Stored records
Definition remove_fetched (ms : VerificationMethods) (s : System) : System :=
  let s := set_hook (with_methods ms (hook s)) s in
  let required := if has2FA ms then Some TwoFA else if hasPasskey ms then Some PasskeyMethod else None in
  match required with
  | None => note (Complained NO_METHOD) s
  | Some m =>
      if bool_decide (m = PasskeyMethod) && negb (passkeySupported ms) then note (Informed (js "This device does not support Passkey")) s
      else startVerification Remove (card_options m (js "Confirm your identity before removing this Passkey from your account.")) (restrict (Some m) s)
  end.

Inductive CallAnswer := Returned | Raised (e : CallError).

Inductive TaskAnswer :=
  | MethodsAnswer (twoFA passkey : Answer) (supported : bool)
  | CallAnswered (a : CallAnswer)
  | VerifyAnswered (a : VerifyAnswers).

Inductive Event :=
  | Mount
  | Reveal (channel : Z)
  | ClickRegister (supported : bool)
  | ClickRemove
  | PressVerify
  | PressCancel
  | TypeCode (code : str)
  | ChooseTab (m : VerificationMethod)
  | Dismiss
  | Arrived (n : nat) (a : TaskAnswer).

Section runs.
Context (has_atob has_btoa : bool) (Buffer : option (str → str)) (has_credentials : bool) (cl : Client).
Abbreviation verify := (verify has_atob has_btoa Buffer has_credentials).

Definition answered (n : nat) (a : TaskAnswer) (s : System) : System :=
  match tasks s !! n, a with
  | Some Fetching, MethodsAnswer t p b => set_hook (with_methods (checkVerificationMethods t p b) (hook s)) (without_task n s)
  | Some (Starting c config), MethodsAnswer t p b => methods_fetched c config (checkVerificationMethods t p b) (without_task n s)
  | Some Registering, MethodsAnswer t p b => register_fetched (checkVerificationMethods t p b) (without_task n s)
  | Some Removing, MethodsAnswer t p b => remove_fetched (checkVerificationMethods t p b) (without_task n s)
  | Some (Trying c config), CallAnswered Returned => without_task n s
  | Some (Trying c config), CallAnswered (Raised e) =>
      if isVerificationRequiredError e
      then startVerification c config (note (Informed (extractVerificationInfo e)) (without_task n s))
      else without_task n s
  | Some (Verifying c m code), VerifyAnswered va =>
      let s := note (Replied c m code va) (without_task n s) in
      match verify m (Some code) va with
      | Verified => spawn (Calling c m) (note (Ran c (After m)) s)
      | Refused message => verification_failed (Denied c m message) message s
      end
  | Some (Calling c m), CallAnswered Returned => verification_done cl c m (without_task n s)
  | Some (Calling c m), CallAnswered (Raised e) => verification_failed (CallFailed c m (e_text e)) (e_text e) (without_task n s)
  | _, _ => s
  end.

Definition step (s : System) (e : Event) : System :=
  let h := hook s in
  match e with
  | Mount => spawn Fetching s
  | Reveal channel => match cl with ChannelDrawer => withVerification (FetchChannelKey channel) REVEAL_OPTIONS s | PasskeyCard => s end
  | ClickRegister supported =>
      match cl with
      | PasskeyCard => if supported then spawn Registering s else note (Informed (js "This device does not support Passkey")) s
      | ChannelDrawer => s
      end
  | ClickRemove => match cl with PasskeyCard => spawn Removing s | ChannelDrawer => s end
  | PressVerify =>
      if negb (open h) || bool_decide (availableTabs (offered cl s) = []) || verifyDisabled (offered cl s) h then s else handleVerify (offered cl s) s
  | PressCancel =>
      if negb (open h) || s_loading h then s
      else let s := set_hook (cancel h) s in match cl with PasskeyCard => restrict None s | ChannelDrawer => s end
  | TypeCode code => if negb (open h) || s_loading h then s else set_hook (setCode code h) s
  | ChooseTab m => if open h && bool_decide (m ∈ availableTabs (offered cl s)) then set_hook (switchMethod m h) s else s
  | Dismiss =>
      if negb (open h) then s
      else match cl with
           | ChannelDrawer => set_hook (cancel h) s
           | PasskeyCard => restrict None (set_hook (setOpen false h) s)
           end
  | Arrived n a => answered n a s
  end.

▶ Work to be completed
Only the lines above starting with the one with "Definition answered (n" and going through the one with "Some Registering, MethodsAnswer" are to be copied, word for word and with both ends kept.

▶ Solution to this problem
Definition answered (n : nat) (a : TaskAnswer) (s : System) : System :=
  match tasks s !! n, a with
  | Some Fetching, MethodsAnswer t p b => set_hook (with_methods (checkVerificationMethods t p b) (hook s)) (without_task n s)
  | Some (Starting c config), MethodsAnswer t p b => methods_fetched c config (checkVerificationMethods t p b) (without_task n s)
  | Some Registering, MethodsAnswer t p b => register_fetched (checkVerificationMethods t p b) (without_task n s)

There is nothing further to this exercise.